━━━━━ RECORDS FOR THE TASK ━━━━━
(* ===== verification/Wakeup.v ===== *)
(** * The keyboard interrupt and the executor (src/task/keyboard.rs,
      src/task/executor.rs)

    The executor of [kernel_main] runs one task, [print_keypresses], which
    waits on [ScancodeStream]; the keyboard interrupt may arrive between any
    two of its steps at which interrupts are enabled.  The steps are the
    accesses to what the two share: the queue of scancodes, the waker cell
    and the ready queue.  The warnings that are printed when a queue is full
    are left out. *)

From S2P Require Import Prelude Ring Executor.

(** [AtomicWaker] of futures-util: [register] stores a waker, [take] removes
    the stored one.  A waker is the id of its task. *)
Class AtomicWaker (W : Type) := {
  aw_new : W;
  aw_register : W -> Z -> W;
  aw_take : W -> option Z * W;
  aw_stored : W -> option Z;
  aw_stored_new : aw_stored aw_new = None;
  aw_stored_register w id : aw_stored (aw_register w id) = Some id;
  aw_take_stored w : (aw_take w).1 = aw_stored w;
  aw_stored_take w : aw_stored (aw_take w).2 = None;
}.

(** Where the executor is. *)
Inductive Pc :=
  | RunPop        (* [task_queue.pop()] of [run_ready_tasks] *)
  | PollFast      (* the first [queue.pop()] of [poll_next] *)
  | PollRegister  (* [WAKER.register] *)
  | PollSlow      (* the second [queue.pop()] *)
  | PollTake      (* [WAKER.take], after it has found a scancode *)
  | SleepDisable  (* [interrupts::disable()] of [sleep_if_idle] *)
  | SleepCheck    (* its test, with interrupts off *)
  | Halted.       (* after [enable_and_hlt] *)

Section Machine.
Context {Q R W : Type} `{!BoundedQueue Q Z} `{!BoundedQueue R Z} `{!AtomicWaker W}.
(** The id of [print_keypresses]. *)
Variable kb : Z.

(** [taken] is what [poll_next] has taken from the queue so far. *)
Record Machine := mkMachine {
  SCANCODE_QUEUE : option Q; WAKER : W; ready_queue : R; pc : Pc; taken : list Z }.

Definition set_pc (p : Pc) (s : Machine) : Machine :=
  mkMachine (SCANCODE_QUEUE s) (WAKER s) (ready_queue s) p (taken s).

(** [AtomicWaker::wake]: the stored waker is taken and woken. *)
Definition waker_wake (w : W) (r : R) : W * R :=
  let '(stored, w') := aw_take w in
  (w', match stored with Some id => wake_task id r | None => r end).

(** Also whether the scancode was queued. *)
Definition add_scancode (scancode : Z) (s : Machine) : bool * Machine :=
  match SCANCODE_QUEUE s with
  | Some queue =>
      match bq_push queue scancode with
      | None => (false, s)
      | Some queue' =>
          let '(w, r) := waker_wake (WAKER s) (ready_queue s) in
          (true, mkMachine (Some queue') w r (pc s) (taken s))
      end
  | None => (false, s)
  end.

(** [queue.pop()] of [poll_next]: with a scancode the task handles it and
    polls the stream again. *)
Definition pop_scancode (s : Machine) : outcome (option Machine) :=
  queue ← expect (SCANCODE_QUEUE s) "scancode queue not initialized";
  Ok (match bq_pop queue with
      | Some (scancode, queue') => Some (mkMachine (Some queue') (WAKER s) (ready_queue s) PollFast (taken s ++ [scancode]))
      | None => None
      end).

Definition poll_fast (s : Machine) : outcome Machine :=
  popped ← pop_scancode s;
  Ok (match popped with Some s' => s' | None => set_pc PollRegister s end).

Definition poll_register (s : Machine) : Machine :=
  mkMachine (SCANCODE_QUEUE s) (aw_register (WAKER s) kb) (ready_queue s) PollSlow (taken s).

(** [Pending] goes back to the loop of [run_ready_tasks]. *)
Definition poll_slow (s : Machine) : outcome Machine :=
  popped ← pop_scancode s;
  Ok (match popped with
      | Some s' => set_pc PollTake s'
      | None => set_pc RunPop s
      end).

Definition poll_take (s : Machine) : Machine :=
  mkMachine (SCANCODE_QUEUE s) (aw_take (WAKER s)).2 (ready_queue s) PollFast (taken s).

(** The task is always there, any other id is of a task that is gone. *)
Definition run_pop (s : Machine) : Machine :=
  match bq_pop (ready_queue s) with
  | None => set_pc SleepDisable s
  | Some (task_id, r) =>
      mkMachine (SCANCODE_QUEUE s) (WAKER s) r (if task_id =? kb then PollFast else RunPop) (taken s)
  end.

(** [is_empty] is that there is nothing to pop. *)
Definition sleep_check (s : Machine) : Machine :=
  match bq_pop (ready_queue s) with None => set_pc Halted s | Some _ => set_pc RunPop s end.

Definition executor_step (s : Machine) : outcome Machine :=
  match pc s with
  | RunPop => Ok (run_pop s)
  | PollFast => poll_fast s
  | PollRegister => Ok (poll_register s)
  | PollSlow => poll_slow s
  | PollTake => Ok (poll_take s)
  | SleepDisable => Ok (set_pc SleepCheck s)
  | SleepCheck => Ok (sleep_check s)
  | Halted => Ok s
  end.

Definition interrupts_enabled (s : Machine) : bool := match pc s with SleepCheck => false | _ => true end.

(** [hlt] ends with the interrupt: [run] goes round its loop. *)
Definition resume (s : Machine) : Machine := match pc s with Halted => set_pc RunPop s | _ => s end.

(** [kernel_main]: the queue is there, the task was spawned. *)
Definition boot (queue : Q) (r : R) : Machine := mkMachine (Some queue) aw_new r RunPop [].

(** The machine after any interleaving of the executor with interrupts;
    [accepted] are the scancodes that were queued, in order. *)
Inductive run (queue : Q) (r : R) : list Z -> Machine -> Prop :=
  | run_boot : run queue r [] (boot queue r)
  | run_executor accepted s s' : run queue r accepted s -> executor_step s = Ok s' -> run queue r accepted s'
  | run_keyboard accepted s scancode queued s' : run queue r accepted s -> interrupts_enabled s = true ->
      add_scancode scancode s = (queued, s') ->
      run queue r (if queued : bool then accepted ++ [scancode] else accepted) (resume s')
  | run_timer accepted s : run queue r accepted s -> interrupts_enabled s = true -> run queue r accepted (resume s).

(** [n] steps of the executor alone. *)
Fixpoint executor_steps (n : nat) (s : Machine) : outcome Machine :=
  match n with O => Ok s | S n' => s' ← executor_step s; executor_steps n' s' end.

(** ** Invariant *)

Definition waiting (s : Machine) : list Z := match SCANCODE_QUEUE s with Some q => bq_list q | None => [] end.
Definition awake (s : Machine) : Prop := bq_list (ready_queue s) <> [].

(** The task is parked: a wakeup will come, and one is there if there is
    input. *)
Definition parked (s : Machine) : Prop :=
  (aw_stored (WAKER s) = Some kb \/ awake s) /\ (waiting s <> [] -> awake s).

Definition pc_inv (s : Machine) : Prop :=
  match pc s with
  | PollFast | PollRegister | PollTake => True
  | PollSlow => aw_stored (WAKER s) = Some kb \/ awake s
  | RunPop | SleepDisable | SleepCheck => parked s
  | Halted => parked s /\ ~ awake s
  end.

Record machine_inv (accepted : list Z) (s : Machine) : Prop := {
  mi_queue : exists q, SCANCODE_QUEUE s = Some q /\ bq_inv q;
  mi_ready : bq_inv (ready_queue s);
  mi_ids : Forall (eq kb) (bq_list (ready_queue s));
  mi_waker id : aw_stored (WAKER s) = Some id -> id = kb;
  mi_accepted : accepted = taken s ++ waiting s;
  mi_pc : pc_inv s;
}.

(** ** The invariant is kept *)

Lemma resume_inv accepted s : machine_inv accepted s -> machine_inv accepted (resume s).
Proof.
  intros [Hq Hr Hk Hw Hacc Hpc]. unfold resume. destruct (pc s) eqn:Ep; split; try done.
  unfold pc_inv in *. rewrite Ep in Hpc. destruct Hpc as [Hpc _]. exact Hpc.
Qed.

(** How far the executor is from halting, were there no interrupts. *)
Definition remaining (s : Machine) : nat :=
  (10 * (length (waiting s) + length (bq_list (ready_queue s))) +
   match pc s, bq_list (ready_queue s) with
   | Halted, _ => 0
   | SleepCheck, [] => 1 | SleepDisable, [] => 2 | RunPop, [] => 3
   | RunPop, _ => 4 | SleepCheck, _ => 5 | SleepDisable, _ => 6
   | PollSlow, _ => 5 | PollRegister, _ => 6 | PollFast, _ => 7 | PollTake, _ => 8
   end)%nat.

Definition progress (accepted : list Z) (s s' : Machine) : Prop :=
  machine_inv accepted s' /\ (pc s = Halted \/ remaining s' < remaining s)%nat.

Lemma pop_scancode_ok accepted s : machine_inv accepted s ->
  exists popped, pop_scancode s = Ok popped /\
  match popped with
  | None => waiting s = []
  | Some s' => machine_inv accepted s' /\ pc s' = PollFast /\ ready_queue s' = ready_queue s /\ WAKER s' = WAKER s /\
      length (waiting s) = S (length (waiting s'))
  end.
Proof.
  intros [[q [Eq Hq]] Hr Hk Hw Hacc Hpc]. unfold pop_scancode. rewrite Eq. cbn [expect mbind outcome_bind].
  eexists. split; [done|]. pose proof (bq_pop_cases q Hq) as H. unfold waiting in *. rewrite Eq in *.
  destruct (bq_pop q) as [[x q']|]; [|done]. destruct H as [Hq' El]. rewrite El in *.
  split; [|done]. split; cbn [SCANCODE_QUEUE ready_queue WAKER taken pc]; eauto; [|exact I].
  unfold waiting. cbn [SCANCODE_QUEUE]. by rewrite Hacc, <- app_assoc.
Qed.

Lemma poll_fast_ok accepted s : machine_inv accepted s -> pc s = PollFast ->
  exists s', poll_fast s = Ok s' /\ progress accepted s s'.
Proof.
  intros Hs Ep. destruct (pop_scancode_ok accepted s Hs) as (popped & E & H). unfold poll_fast. rewrite E.
  cbn [mbind outcome_bind]. eexists. split; [done|]. destruct popped as [s'|].
  - destruct H as (Hs' & Ep' & Er & _ & El). split; [done|]. right. unfold remaining. rewrite Ep, Ep', Er. lia.
  - split; [|right; unfold remaining, waiting; cbn [set_pc SCANCODE_QUEUE pc ready_queue]; rewrite Ep; lia].
    destruct Hs as [Hq Hr Hk Hw Hacc _]. by split.
Qed.

Lemma poll_slow_ok accepted s : machine_inv accepted s -> pc s = PollSlow ->
  exists s', poll_slow s = Ok s' /\ progress accepted s s'.
Proof.
  intros Hs Ep. destruct (pop_scancode_ok accepted s Hs) as (popped & E & H). unfold poll_slow. rewrite E.
  cbn [mbind outcome_bind]. eexists. split; [done|]. destruct popped as [s'|].
  - destruct H as ([Hq Hr Hk Hw Hacc _] & _ & Er & _ & El). split; [by split|].
    right. unfold remaining, waiting in *. cbn [set_pc SCANCODE_QUEUE ready_queue pc]. rewrite Ep, Er. lia.
  - destruct Hs as [Hq Hr Hk Hw Hacc Hpc]. split.
    + split; try done. unfold pc_inv in *. rewrite Ep in Hpc. cbn [set_pc pc]. split; [done|].
      intros Hne. by destruct Hne.
    + right. unfold remaining, waiting. cbn [set_pc SCANCODE_QUEUE ready_queue pc]. rewrite Ep.
      destruct (bq_list (ready_queue s)); lia.
Qed.

Lemma run_pop_ok accepted s : machine_inv accepted s -> pc s = RunPop -> progress accepted s (run_pop s).
Proof.
  intros [Hq Hr Hk Hw Hacc Hpc] Ep. unfold run_pop. pose proof (bq_pop_cases (ready_queue s) Hr) as H.
  unfold pc_inv in Hpc. rewrite Ep in Hpc.
  destruct (bq_pop (ready_queue s)) as [[id r]|].
  - destruct H as [Hr' El]. rewrite El in Hk. inversion Hk as [|? ? <- Hk']; subst. rewrite Z.eqb_refl.
    split; [by split|]. right. unfold remaining, waiting. cbn [SCANCODE_QUEUE ready_queue pc]. rewrite Ep, El. cbn [length]. lia.
  - split; [by split|]. right. unfold remaining, waiting. cbn [set_pc SCANCODE_QUEUE ready_queue pc]. rewrite Ep, H. lia.
Qed.

Lemma sleep_check_ok accepted s : machine_inv accepted s -> pc s = SleepCheck -> progress accepted s (sleep_check s).
Proof.
  intros [Hq Hr Hk Hw Hacc Hpc] Ep. unfold sleep_check. pose proof (bq_pop_cases (ready_queue s) Hr) as H.
  unfold pc_inv in Hpc. rewrite Ep in Hpc.
  destruct (bq_pop (ready_queue s)) as [[id r]|].
  - destruct H as [_ El]. split; [by split|]. right. unfold remaining, waiting.
    cbn [set_pc SCANCODE_QUEUE ready_queue pc]. rewrite Ep, El. cbn [length]. lia.
  - split; [split; try done; split; [done|]; intros Ha; by apply Ha|]. right. unfold remaining, waiting.
    cbn [set_pc SCANCODE_QUEUE ready_queue pc]. rewrite Ep, H. lia.
Qed.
━━━━━
Reproduce exactly, and with no other material, the lines between those holding "Inductive run (queue" and "(10 * (length", inclusive.

• TASK SOLUTION:
Inductive run (queue : Q) (r : R) : list Z -> Machine -> Prop :=
  | run_boot : run queue r [] (boot queue r)
  | run_executor accepted s s' : run queue r accepted s -> executor_step s = Ok s' -> run queue r accepted s'
  | run_keyboard accepted s scancode queued s' : run queue r accepted s -> interrupts_enabled s = true ->
      add_scancode scancode s = (queued, s') ->
      run queue r (if queued : bool then accepted ++ [scancode] else accepted) (resume s')
  | run_timer accepted s : run queue r accepted s -> interrupts_enabled s = true -> run queue r accepted (resume s).

(** [n] steps of the executor alone. *)
Fixpoint executor_steps (n : nat) (s : Machine) : outcome Machine :=
  match n with O => Ok s | S n' => s' ← executor_step s; executor_steps n' s' end.

(** ** Invariant *)

Definition waiting (s : Machine) : list Z := match SCANCODE_QUEUE s with Some q => bq_list q | None => [] end.
Definition awake (s : Machine) : Prop := bq_list (ready_queue s) <> [].

(** The task is parked: a wakeup will come, and one is there if there is
    input. *)
Definition parked (s : Machine) : Prop :=
  (aw_stored (WAKER s) = Some kb \/ awake s) /\ (waiting s <> [] -> awake s).

Definition pc_inv (s : Machine) : Prop :=
  match pc s with
  | PollFast | PollRegister | PollTake => True
  | PollSlow => aw_stored (WAKER s) = Some kb \/ awake s
  | RunPop | SleepDisable | SleepCheck => parked s
  | Halted => parked s /\ ~ awake s
  end.

Record machine_inv (accepted : list Z) (s : Machine) : Prop := {
  mi_queue : exists q, SCANCODE_QUEUE s = Some q /\ bq_inv q;
  mi_ready : bq_inv (ready_queue s);
  mi_ids : Forall (eq kb) (bq_list (ready_queue s));
  mi_waker id : aw_stored (WAKER s) = Some id -> id = kb;
  mi_accepted : accepted = taken s ++ waiting s;
  mi_pc : pc_inv s;
}.

(** ** The invariant is kept *)

Lemma resume_inv accepted s : machine_inv accepted s -> machine_inv accepted (resume s).
Proof.
  intros [Hq Hr Hk Hw Hacc Hpc]. unfold resume. destruct (pc s) eqn:Ep; split; try done.
  unfold pc_inv in *. rewrite Ep in Hpc. destruct Hpc as [Hpc _]. exact Hpc.
Qed.

(** How far the executor is from halting, were there no interrupts. *)
Definition remaining (s : Machine) : nat :=
  (10 * (length (waiting s) + length (bq_list (ready_queue s))) +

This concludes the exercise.